We were in the DVD Bang, had selected Memories of Murder. In the dark, settled. The movie begins. But then-- the creepy in-room phone screeches out an electronic version of Fur Elise, scaring us a little. “No English subtitles, sorry.” The man behind the desk gives us complimentary Vitamin C drinks. Back in the room after some internet research, now prepared for The Uninvited. We were hell-bent on watching a Korean Horror. The oft-repeated scary little-dead-girl-duo at the fore, giving way to a convoluted storyline, haphazard scary moments and consistent watch-checking by me. After what seemed like 5 hours spent in a black box, we emerged back onto the Hongdae scene, Sunday late evening. But you wouldn’t know it. Hordes of people out, are you sure it’s not really Saturday night, Alex? A: I don’t know, let’s go dancing.
Then we see it. The creepiest dangling baby – it (yes, “it” – too early to distinguish between she and he) was attached to its mother’s back – one of those baby backpacks Korean women use to cart around their little ones. It looked like it was practicing for tryouts for Baby Cirque de Soleil and it looked creepy as hell. Baby spines shouldn’t bend that way. (add to this yesterday’s equally creepy child experience of little unblinking girls bleating at us in Paris Baguette—seriously, what is going on?)

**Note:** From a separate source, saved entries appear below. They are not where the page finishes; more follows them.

(* ===== verification/SchedulerWake.v ===== *)
(** No wake-up of the scheduler is lost ([Scheduler]): as long as there is something in
    its queue, threads that sleep or wait in the task are on their way to it, or
    another thread is; and what this rests on, by an example. *)
From S2P Require Import Prelude Scheduler SchedulerOk.

(** A thread that gets to the queue without waiting for anything but the lock: [sig] is
    the signal of the event, [intr] whether the task was interrupted. *)
Fixpoint prompt_pc (mode : run_mode) (sig intr : bool) (p : sched_pc) : bool :=
  match p with
  | T_lock | T_poll _ => true
  | T_awake timed => timed || sig
  | T_task usec => (usec =? 0) || intr
  | T_task_work thrown | T_task_lock thrown => negb thrown
  | T_work _ thrown | T_work_stop thrown | T_work_lock thrown => goes_on mode && negb thrown
  | T_signal next => prompt_pc mode sig intr next
  | _ => false
  end.

(** A thread that waits: for the event, or in a task that nothing interrupts. *)
Definition stuck_pc (sig intr : bool) (p : sched_pc) : bool :=
  match p with
  | T_sleep _ => true
  | T_awake timed => negb (timed || sig)
  | T_task usec => negb ((usec =? 0) || intr)
  | _ => false
  end.

Definition asleep (p : sched_pc) : bool := match p with T_sleep _ => true | _ => false end.
Definition signals (p : sched_pc) : bool := match p with T_signal _ => true | _ => false end.

(** What follows a signal does not wait; the task does not throw, and there is no
    shut-down. *)
Definition pc_ok (p : sched_pc) : bool :=
  match p with
  | T_signal next => match next with T_handler _ _ | T_end => true | T_task usec => usec =? 0 | _ => false end
  | T_task_work thrown | T_task_lock thrown => negb thrown
  | C_shutdown _ | C_join _ | C_destroy => false
  | _ => true
  end.

Definition some (f : sched_thread -> bool) (s : scheduler) : Prop :=
  exists t th, sched_threads_ s !! t = Some th /\ f th = true.

Definition signalled (s : scheduler) : bool := ev_signalled (state_ s).
Definition prompt (s : scheduler) (th : sched_thread) : bool :=
  prompt_pc (t_mode th) (signalled s) (task_interrupted_ s) (t_pc th).
Definition stuck (s : scheduler) (th : sched_thread) : bool := stuck_pc (signalled s) (task_interrupted_ s) (t_pc th).

(** A thread is about to get to the queue, or about to wake one that sleeps. *)
Definition help (s : scheduler) : Prop :=
  some (prompt s) s \/
  signalled s = true /\ some (fun th => signals (t_pc th)) s /\ some (fun th => asleep (t_pc th)) s.

Record wake_inv (s : scheduler) : Prop := {
  wi_sched : sched_inv s;
  wi_pcs t th : sched_threads_ s !! t = Some th -> pc_ok (t_pc th) = true;
  wi_open : shutdown_ s = false;
  wi_stopped : stopped_ s = true -> signalled s = true /\ ~ some (stuck s) s;
  wi_help : stopped_ s = false -> op_queue_ s <> [] -> some (stuck s) s -> help s
}.

Lemma some_insert f t th th' l s :
  l !! t = Some th -> sched_threads_ s = <[t := th']> l ->
  some f s <-> f th' = true \/ exists u x, u <> t /\ l !! u = Some x /\ f x = true.
Proof.
  intros E Es. unfold some. rewrite Es. split.
  - intros (u & x & Hu & Hf). destruct (decide (u = t)) as [->|N].
    + rewrite list_lookup_insert_eq in Hu by (by eapply lookup_lt_Some). injection Hu as <-. by left.
    + rewrite list_lookup_insert_ne in Hu by done. right. by exists u, x.
  - intros [H|(u & x & N & Hu & Hf)].
    + exists t, th'. rewrite list_lookup_insert_eq by (by eapply lookup_lt_Some). done.
    + exists u, x. by rewrite list_lookup_insert_ne.
Qed.

Lemma some_at f s t th : sched_threads_ s !! t = Some th ->
  some f s <-> f th = true \/ exists u x, u <> t /\ sched_threads_ s !! u = Some x /\ f x = true.
Proof. intros E. apply (some_insert f t th th (sched_threads_ s) s E). by rewrite list_insert_id. Qed.

(** * Steps that do not touch the queue *)

(** One thread moves; what matters of the rest stays. *)
Lemma keep_help s s' t th th' :
  wake_inv s -> sched_threads_ s !! t = Some th -> sched_threads_ s' = <[t := th']> (sched_threads_ s) ->
  state_ s' = state_ s -> task_interrupted_ s' = task_interrupted_ s -> stopped_ s' = stopped_ s ->
  op_queue_ s' = op_queue_ s -> shutdown_ s' = false -> sched_inv s' ->
  signals (t_pc th) = false -> pc_ok (t_pc th') = true ->
  (stuck s th' = true -> stuck s th = true) -> (prompt s th = true -> prompt s th' = true) ->
  (asleep (t_pc th) = true -> signalled s = true -> prompt s th' = true) ->
  wake_inv s'.
Proof.
  intros [I1 I2 I3 I4 I5] E Et Es Ei Eo Eq Esh Iv Hsig Hok Hst Hpr Has.
  assert (signalled s' = signalled s) as Esg by (unfold signalled; by rewrite Es).
  assert (forall x, stuck s' x = stuck s x) as Sx by (intros x; unfold stuck; by rewrite Esg, Ei).
  assert (forall x, prompt s' x = prompt s x) as Px by (intros x; unfold prompt; by rewrite Esg, Ei).
  assert (some (stuck s') s' -> some (stuck s) s) as Hs.
  { rewrite (some_insert _ t th th' _ s' E Et), (some_at _ s t th E). setoid_rewrite Sx. intros [H|H]; auto. }
  split; [done| |done| |].
  - intros u x. rewrite Et. destruct (decide (u = t)) as [->|N].
    + rewrite list_lookup_insert_eq by (by eapply lookup_lt_Some). by intros [= <-].
    + rewrite list_lookup_insert_ne by done. apply I2.
  - rewrite Eo, Esg. intros H. destruct (I4 H). auto.
  - rewrite Eo, Eq. intros H1 H2 H3. specialize (I5 H1 H2 (Hs H3)). unfold help. rewrite Esg.
    rewrite !(some_insert _ t th th' _ s' E Et). destruct I5 as [P|(G & S1 & S2)].
    + left. apply (some_at _ s t th E) in P as [P|P]; [left; rewrite Px; auto|right].
      destruct P as (u & x & N & Hu & Hp). exists u, x. by rewrite Px.
    + apply (some_at _ s t th E) in S1, S2. destruct S1 as [S1|S1]; [by rewrite Hsig in S1|].
      destruct S2 as [S2|S2]; [left; left; rewrite Px; auto|]. right. auto.
Qed.

(** A thread that is new. *)
Lemma new_help s s' th' :
  wake_inv s -> sched_threads_ s' = sched_threads_ s ++ [th'] ->
  state_ s' = state_ s -> task_interrupted_ s' = task_interrupted_ s -> stopped_ s' = stopped_ s ->
  op_queue_ s' = op_queue_ s -> shutdown_ s' = false -> sched_inv s' ->
  pc_ok (t_pc th') = true -> stuck s th' = false -> wake_inv s'.
Proof.
  intros [I1 I2 I3 I4 I5] Et Es Ei Eo Eq Esh Iv Hok Hst.
  assert (signalled s' = signalled s) as Esg by (unfold signalled; by rewrite Es).
  assert (forall x, stuck s' x = stuck s x) as Sx by (intros x; unfold stuck; by rewrite Esg, Ei).
  assert (forall x, prompt s' x = prompt s x) as Px by (intros x; unfold prompt; by rewrite Esg, Ei).
  assert (forall f, some f s -> some f s') as Up.
  { intros f (t & x & Hx & Hf). exists t, x. split; [|done]. rewrite Et. by apply lookup_app_l_Some. }
  assert (some (stuck s') s' -> some (stuck s) s) as Hs.
  { intros (t & x & Hx & Hf). rewrite Sx in Hf. rewrite Et in Hx. apply lookup_app_Some in Hx as [Hx|[_ Hx]]; [by exists t, x|].
    apply list_lookup_singleton_Some in Hx as [_ <-]. congruence. }
  split; [done| |done| |].
  - intros u x. rewrite Et. intros [H|[_ H]]%lookup_app_Some; [by eapply I2|].
    by apply list_lookup_singleton_Some in H as [_ <-].
  - rewrite Eo, Esg. intros H. destruct (I4 H). auto.
  - rewrite Eo, Eq. intros H1 H2 H3. specialize (I5 H1 H2 (Hs H3)). unfold help. rewrite Esg.
    destruct I5 as [(t & x & Hx & Hp)|(G & S1 & S2)]; [left; apply Up; exists t, x; by rewrite Px|right; auto].
Qed.

(** * Critical sections *)

(** What a section has done if it leaves something in the queue: it signals a thread that
    waits; or goes on with a task that does not wait; or nobody waits, and nobody is in
    a task that is not interrupted. *)
Definition good (q : sched_pc) (s : scheduler) : Prop :=
  signals q = true /\ signalled s = true /\ ev_waiters (state_ s) = true \/
  q = T_task 0 \/
  stuck_pc true true q = false /\ ev_waiters (state_ s) = false /\
    (task_interrupted_ s = true \/ task_ s = false \/ 1 <= zsum op_task (op_queue_ s)).

Record prepares (s0 s : scheduler) : Prop := {
  pr_stopped : stopped_ s = stopped_ s0;
  pr_shutdown : shutdown_ s = shutdown_ s0;
  pr_threads : sched_threads_ s = sched_threads_ s0;
  pr_signalled : signalled s0 = true -> signalled s = true;
  pr_interrupted : task_interrupted_ s0 = true -> task_interrupted_ s = true
}.
Lemma advance_forward_ok rest pre it n :
  l = pre ++ current_buffer_ it :: rest -> current_ it = length pre ->
  0 <= current_buffer_position_ it <= mb_size (current_buffer_ it) ->
  position_ it = zlen (all_addrs pre) + current_buffer_position_ it ->
  0 <= n -> position_ it + n <= zlen (all_addrs l) ->
  at_position l (advance_forward rest n it) (position_ it + n).
Proof using Hl Ht.
  revert pre it n. induction rest as [|b rest IH]; intros pre it n E Ec Hc Ep Hn Hle; cbn [advance_forward];
    destruct (split_sizes _ _ _ E) as (Es & Hs & ? & ?);
    rewrite (u64_small (mb_size _ - _)), s64_small by (unfold_width; lia);
    (destruct (Z.ltb_spec n (mb_size (current_buffer_ it) - current_buffer_position_ it));
      [split; [cbn; rewrite u64_small by (unfold_width; lia); done|]; left; eexists pre, _; cbn;
       rewrite u64_small by (unfold_width; lia); split_and!; (done || lia)|]).
  - change (zlen (all_addrs [])) with 0 in Es. split; [cbn; rewrite u64_small by (unfold_width; lia); lia|]. right. cbn.
    split_and!; [lia| |done]. rewrite E, length_app, Ec. cbn. lia.
  - match goal with |- at_position _ (advance_forward _ ?k ?i) _ => specialize (IH (pre ++ [current_buffer_ it]) i k) end.
    cbn in IH. rewrite u64_small in IH by (unfold_width; lia).
    match goal with |- at_position _ _ ?q => replace q with (position_ it +
      (mb_size (current_buffer_ it) - current_buffer_position_ it) +
      (n - (mb_size (current_buffer_ it) - current_buffer_position_ it))) by lia end.
    rewrite all_addrs_app, all_addrs_cons, !zlen_app, zlen_addrs in IH by done. change (zlen (all_addrs [])) with 0 in IH.
    rewrite length_app in IH. cbn in IH.
    rewrite all_addrs_cons, zlen_app in Es. pose proof Hl as Hb. rewrite E in Hb.
    apply Forall_app in Hb as [_ [_ [Hb _]%Forall_cons]%Forall_cons].
    apply IH; (lia || by rewrite <- app_assoc).
Qed.

(** Between two turns of the way back, the position in the current buffer may be its end. *)
Definition between (it : buffers_iterator) : Prop :=
  exists pre rest, l = pre ++ rest /\ current_ it = length pre /\
    position_ it = zlen (all_addrs pre) + current_buffer_position_ it /\ 0 <= current_buffer_position_ it /\
    (current_buffer_position_ it = 0 \/
     exists post, rest = current_buffer_ it :: post /\ current_buffer_position_ it <= mb_size (current_buffer_ it)).

Lemma advance_back_ok fuel it n :
  between it -> (current_ it <= fuel)%nat -> 0 < n <= position_ it ->
  exists it', advance_back l fuel n it = Ok it' /\ at_position l it' (position_ it - n).
Proof using Hl Ht.
  revert it n. induction fuel as [|fuel IH]; intros it n (pre & rest & E & Ec & Ep & Hc & Hb) Hf Hn; cbn [advance_back];
    (assert (zlen (all_addrs pre) + zlen (all_addrs rest) = zlen (all_addrs l)) as Et by (by rewrite E, all_addrs_app, zlen_app));
    pose proof (zlen_nonneg (all_addrs pre)); pose proof (zlen_nonneg (all_addrs rest));
    (assert (current_buffer_position_ it <= zlen (all_addrs rest)) as Hr by
      (destruct Hb as [->|(post & -> & ?)]; [done|]; destruct (split_sizes _ _ _ E) as (Es & ?); lia));
    (destruct (Z.leb_spec n (current_buffer_position_ it)) as [Hle|Hgt];
      [eexists; split; [reflexivity|]; split; [cbn; rewrite u64_small by (unfold_width; lia); done|]; left;
       destruct Hb as [?|(post & -> & ?)]; [lia|]; exists pre, post; cbn; split_and!; (done || lia)|]).
  - assert (pre = []) as -> by (destruct pre; [done|]; cbn in Ec; lia). change (zlen (all_addrs [])) with 0 in Ep. lia.
  - cbn [current_ upd]. destruct (current_ it) as [|i] eqn:Ei.
    { assert (pre = []) as -> by (by destruct pre). change (zlen (all_addrs [])) with 0 in Ep. lia. }
    assert (position_ it <= zlen (all_addrs l)) as Hpos by lia. rewrite Ec.
    destruct (find_back_ok pre rest E) as (pre' & b & post & -> & Epost & Hbs & ->); [lia|].
    rewrite all_addrs_app, all_addrs_cons, Epost, app_nil_r, zlen_app, zlen_addrs in Ep by lia.
    pose proof (zlen_nonneg (all_addrs pre')).
    match goal with |- exists _, advance_back _ _ ?k ?x = _ /\ _ => destruct (IH x k) as (it' & Ea & Hat) end.
    + exists pre', (b :: post ++ rest). cbn. split_and!; [by rewrite E, <- app_assoc|done| |lia|].
      * rewrite u64_small by (unfold_width; lia). lia.
      * right. exists (post ++ rest). split; [done|lia].
    + cbn. rewrite length_app in Ec. cbn in Ec. lia.
    + cbn. rewrite u64_small by (unfold_width; lia). lia.
    + exists it'. split; [exact Ea|]. cbn in Hat. rewrite u64_small in Hat by (unfold_width; lia).
      replace (position_ it - n) with (position_ it - current_buffer_position_ it - (n - current_buffer_position_ it)) by lia.
      exact Hat.
Qed.

Lemma advance_ok it p n :
  at_position l it p -> 0 <= p + n <= zlen (all_addrs l) ->
  exists it', advance l n it = Ok it' /\ at_position l it' (p + n).
Proof using Hl Ht.
  intros H Hb. pose proof (at_bounds it p H) as Hp. pose proof H as [Ep H']. unfold advance.
  destruct (Z.ltb_spec 0 n) as [Hn|Hn].
  - eexists; split; [reflexivity|]. destruct H' as [(pre & post & E & Ec & Hc & Epos)|(-> & _)]; [|lia].
    replace (drop (S (current_ it)) l) with post.
    + rewrite <- Ep. apply (advance_forward_ok post pre); (done || lia).
    + rewrite E, Ec. symmetry. rewrite cons_middle, app_assoc. apply drop_app_length'. rewrite length_app. cbn. lia.
  - destruct (Z.ltb_spec n 0) as [Hn'|Hn'].
    + replace (p + n) with (position_ it - - n) by lia. apply advance_back_ok; [| |lia].
      * destruct H' as [(pre & post & E & Ec & Hc & Epos)|(Epos & Ec & Eb)].
        -- exists pre, (current_buffer_ it :: post). split_and!; [done|done|lia|lia|]. right. exists post. split; [done|lia].
        -- exists l, []. rewrite app_nil_r, Eb. split_and!; [done|done|lia|lia|by left].
      * destruct H' as [(pre & post & E & Ec & _)|(_ & Ec & _)]; rewrite Ec; [|done].
        rewrite E, length_app. lia.
    + exists it. split; [done|]. by replace (p + n) with p by lia.
Qed.

(** ** Programs *)

Definition moved_by (op : iterator_op) : Z := match op with Increment => 1 | Decrement => -1 | Advance n => n end.

(** The position after the operations, if it stays in the sequence. *)
Fixpoint position_after (p : Z) (ops : list iterator_op) : option Z :=
  match ops with
  | [] => Some p
  | op :: ops =>
      let q := p + moved_by op in
      if (0 <=? q) && (q <=? zlen (all_addrs l)) then position_after q ops else None
  end.

Lemma iterator_step_ok op it p :
  at_position l it p -> 0 <= p + moved_by op <= zlen (all_addrs l) ->
  exists it', iterator_step l op it = Ok it' /\ at_position l it' (p + moved_by op).
Proof using Hl Ht.
  intros H Hb. destruct op as [| |n]; cbn [iterator_step moved_by] in *.
  - eexists; split; [reflexivity|]. apply increment_ok; (done || lia).
  - eexists; split; [reflexivity|]. apply decrement_ok; (done || lia).
  - by apply advance_ok.
Qed.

Also, random moments/Korean observations (“Koreanisms”) from the last couple months/entire time I’ve been here:
Teacher lunch. After a river of Korean wine (Makgeolli- milky and drunk out of bowls) – my former Head Teacher asks me to join his table. I must down a shot of hard liquor before entering into conversation. I thought only males were asked to do this. Maybe I’m special. They are impressed that I didn’t choke (as am I). Inebriated, Mr. Park confers with another Head Teacher and they ask me in drunken, extremely broken English if I will join their 3rd grade teacher trip (I teach 1st grade: the high school freshmen). They say they are going to Laos and would love for me to join. While I am honored and would absolutely love to go to Laos, somehow being accompanied by a dozen ajoshis (older Korean men) just…yeah, it wouldn’t work out. I wonder how I can exit the scene unnoticed and without offending anyone. Fortunately, an even more inebriated Head Teacher descends upon us, yelling, holding up an unopened Makgeolli bottle and everyone starts cheering. I slip out through the back.
While teaching my lesson on travel, I found out that Korean students are taught that there are 6 continents, not 7. They combine North and South America into one super continent: America.
My shoe size puts me just outside the range of availability at most Korean shoe stores. I wear a size 9 and a 1/2 in the U.S. – here that translates into size 255, a.k.a. “SORRY”, “250 ONLY” or “NO”. Size 250 is usually the largest available.
Our cinco de Mayo is Korea’s Children’s Day. No school! Also, no Mother’s Day or Father’s Day, but = Parents Day.
After roughly 2 years of having an insufficient portable music device, I bought a Korean mp4 player. Cowon S-9 mp4 with an AMOLED screen and it is *awesome*.
America’s Funniest Home Videos and Steven Seagal are constant fixtures on my Korean TV. If these are the most consistent representations of America, it’s no wonder my co-teacher tried to cut my tofu for me the first week I was here.
I asked a co-teacher why most Koreans don’t like cats (I’ve yet to actually know 1 Korean who owns a cat as a pet). She said it is because Koreans believe cats can take revenge on you while you are sleeping.
More to come.
My (more or less) established plan for my post-Korea future: Contract ends early September—I hope to travel around America and Canada from Sept-Dec, visiting friends and family, then will return to NYC come January when I (hope to) start graduate school for social work.. This could all be dashed if I decide to instead:
1. get ‘real’ teaching certification, move to Saudi Arabia or the UAE, live like a nun and save $30-50,000. AND I could legitimately buy a burkini.
2. become a Russian governess and follow my filthy rich Moscow family around the world, all the while teaching some spoiled Russian kid how to engage in proper American discussions, like talking about Gossip Girl.
3. buy tickets for the Trans-Siberian railway and just never get off the train
4. go back to Vietnam and hobo around the country, spending less than a $1 a day
5. couch surf around the world and pretend it’s for some higher purpose other than delaying real life
All these avenues would ultimately enable me to continue this abstracted, unreal reality I’ve felt alternately blessed/doomed to occupy these past 8 months. Four more to go. Less than, really. Will I make it?
Whatever happens, knowing I will be returning to a world that inhabits the people I’ve missed so dearly since being over here—that alone will make these last few months seem less interminable. That and kimchi mandu. And Pizza School.